During this journey from pain to pain and from anguish to anguish, I felt the need to meet other mothers who were going through the same horror: knowing that their sons and daughters had been abused by the man we had chosen as our partner. For me, the bodily sensation, the fear inscribed in my body after the news (despite having been separated from the offender for several years before), was a painful and indescribable sensation. I also wanted to share with others our findings and hopes regarding our relationship with our sons and daughters, our legal cases, our life after the horror.
Thus was born a peer support group of mothers: "madres protectoras" (protective mothers).
In October 2012, a protective mother told me that she met an adult survivor who had achieved the trial and conviction of his abuser after a long struggle and was publicly sharing his testimony to address the issue from a collective perspective. Then I met Sebastián Cuattromo, with whom, in addition to forming the group Adultxs por los Derechos de la Infancia, we fell in love, we are a couple and we have been living as a family for years.
This is how the group was born as it is today, from its two aspects: one of peer support, where all the adults who are concerned about the problem now gather, and the other of public visibility, which leads us to travel around Argentina offering our testimonies to the community in the most diverse social environments.

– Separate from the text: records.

(** X13.  Whatever the lines are, no key of the map contains [=] and no
    value begins or ends with a quote character. *)
Theorem os_release_map_clean (lines : list string) (k v : string) :
  os_release_map lines !! k = Some v ->
  IndexByte k "="%char = None /\
  starts_in quote_cutset v = false /\ ends_in quote_cutset v = false.
Proof.
  intros (before & line & after & _ & He & _)%os_release_map_lookup_iff.
  apply (line_entry_bare line), He.
Qed.

Lemma os_release_map_clean_witness :
  IndexByte "PRETTY_NAME" "="%char = None /\
  starts_in quote_cutset "Debian GNU/Linux 11 (bullseye)" = false /\
  ends_in quote_cutset "Debian GNU/Linux 11 (bullseye)" = false.
Proof.
  apply (os_release_map_clean
           [ "# os-release"%string;
             "PRETTY_NAME=" +:+ String dquote ("Debian GNU/Linux 11 (bullseye)"
                                               +:+ String dquote EmptyString);
             "ID=debian"%string ]).
  vm_compute. reflexivity.
Defined.

(** X14.  On ASCII input, and with [strs.CutPrefix] doing what its comment
    says, [getQnapQtsVersion] returns a string without spaces; when the
    result is not empty, [QTSFW_] followed by it is one of the
    space-separated fields of the input; and when no field begins with
    [QTSFW_] the result is empty. *)
Theorem getQnapQtsVersion_field `{Host} (versionInfo : string) :
  CutPrefix_contract ->
  all_bytes is_ascii versionInfo = true ->
  no_space (getQnapQtsVersion versionInfo) = true /\
  (getQnapQtsVersion versionInfo <> EmptyString ->
   "QTSFW_" +:+ getQnapQtsVersion versionInfo ∈ Fields_ascii EmptyString versionInfo) /\
  ((forall field, field ∈ Fields_ascii EmptyString versionInfo ->
      forall after, field <> "QTSFW_" +:+ after) ->
   getQnapQtsVersion versionInfo = EmptyString).
Proof.
  intros Hc Hascii. unfold getQnapQtsVersion, Fields. rewrite Hascii.
  destruct (getQnapQtsVersion_range_spec Hc (Fields_ascii EmptyString versionInfo))
    as (H1 & H2 & H3).
  split; [|split; assumption].
  apply H3. intros field Hf.
  apply (Fields_ascii_no_space versionInfo EmptyString field eq_refl Hf).
Qed.

Lemma getQnapQtsVersion_field_witness :
  no_space (@getQnapQtsVersion example_Host "model=TS-453D  QTSFW_5.0.1 build=2234") = true /\
  (@getQnapQtsVersion example_Host "model=TS-453D  QTSFW_5.0.1 build=2234" <> EmptyString ->
   "QTSFW_" +:+ @getQnapQtsVersion example_Host "model=TS-453D  QTSFW_5.0.1 build=2234"
     ∈ Fields_ascii EmptyString "model=TS-453D  QTSFW_5.0.1 build=2234") /\
  ((forall field, field ∈ Fields_ascii EmptyString "model=TS-453D  QTSFW_5.0.1 build=2234" ->
      forall after, field <> "QTSFW_" +:+ after) ->
   @getQnapQtsVersion example_Host "model=TS-453D  QTSFW_5.0.1 build=2234" = EmptyString).
Proof.
  apply (@getQnapQtsVersion_field example_Host "model=TS-453D  QTSFW_5.0.1 build=2234").
  - apply example_CutPrefix_contract.
  - vm_compute. reflexivity.
Defined.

In these years I have seen Jazmin grow and develop, being today a young woman with dreams, enthusiasm and commitment to her and everyone's childhood, a joy that is possible thanks to Romina's truth, a truth that forced me to be a protective mother.
In 2017 we achieved the recovery of our house and place in the world in Abasto, after years of looting and abandonment, and which today is one of the headquarters of our Civil Association.
To sum up: my name is Silvia Roxana Piceda, I am a survivor of sexual abuse against children and a protective mother. I believe that it is fundamental to join with others to share experiences, strengths and hopes, and I also believe that I have the obligation as an adult that my testimony serves to protect children and adolescents who today are suffering from this crime and to support the adults who try to protect them.
Today I know that Childism will help us to live with joy and fraternity as we try to relate from and with the most vulnerable of all: children and adolescents.
My life is happier and fuller since I look at myself with love and tenderness and accept myself as the frightened, violated and lonely girl I was. And when I work and share with others the deep desire that this injustice does not happen anymore, there is something in me that heals, there is something in me that resembles peace.